**Data provided**:
════════

(** * Aerodynamics visualisations: a shallow embedding of the simulators

    The JavaScript sources under [js/] define six canvas simulators
    (Bernoulli duct, four forces, airfoil, control surfaces, flight phases,
    intro).  This development embeds their physics and their object
    life cycle and proves the properties listed for them.

    Number model.  A JavaScript number is modelled by an exact rational
    ([Q]); equality of numbers is [Qeq], written [==].  Rounding of IEEE
    doubles, [NaN] and the infinities are outside the model, so a
    theorem that depends on a division carries the hypothesis that makes
    the divisor non-zero (positive canvas size). *)

From Stdlib Require Import QArith Qabs Qminmax Qround Qfield ZArith Lia Lqa.
From Stdlib Require Import Bool List String Ascii.
Import ListNotations.

Local Open Scope string_scope.
Local Open Scope Q_scope.

(** ** Numbers and truthiness *)

Module Js.

(** [x < y] on numbers, as a boolean. *)
Definition ltb (x y : Q) : bool := negb (Qle_bool y x).
Definition leb (x y : Q) : bool := Qle_bool x y.

(** [Math.max], [Math.min], [Math.pow(x, 2)]. *)
Definition max (x y : Q) : Q := if leb x y then y else x.
Definition min (x y : Q) : Q := if leb x y then x else y.
Definition pow2 (x : Q) : Q := x * x.

(** [n || d] for a numeric option that may be absent: [undefined] and
    [0] are falsy, every other number is truthy. *)
Definition or_num (n : option Q) (d : Q) : Q :=
  match n with
  | Some q => if Qeq_bool q 0 then d else q
  | None => d
  end.

(** [s || d] for a string option: [undefined] and the empty string are
    falsy. *)
Definition or_str (s : option string) (d : string) : string :=
  match s with
  | Some EmptyString => d
  | Some t => t
  | None => d
  end.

════════

**Work to be completed**: Retype the portion of the data above that starts on the line with "life cycle and" and finishes on the line with "Local Open Scope Q_scope.", including both of those lines.

**Output of the exercise**:
    life cycle and proves the properties listed for them.

    Number model.  A JavaScript number is modelled by an exact rational
    ([Q]); equality of numbers is [Qeq], written [==].  Rounding of IEEE
    doubles, [NaN] and the infinities are outside the model, so a
    theorem that depends on a division carries the hypothesis that makes
    the divisor non-zero (positive canvas size). *)

From Stdlib Require Import QArith Qabs Qminmax Qround Qfield ZArith Lia Lqa.
From Stdlib Require Import Bool List String Ascii.
Import ListNotations.

Local Open Scope string_scope.
Local Open Scope Q_scope.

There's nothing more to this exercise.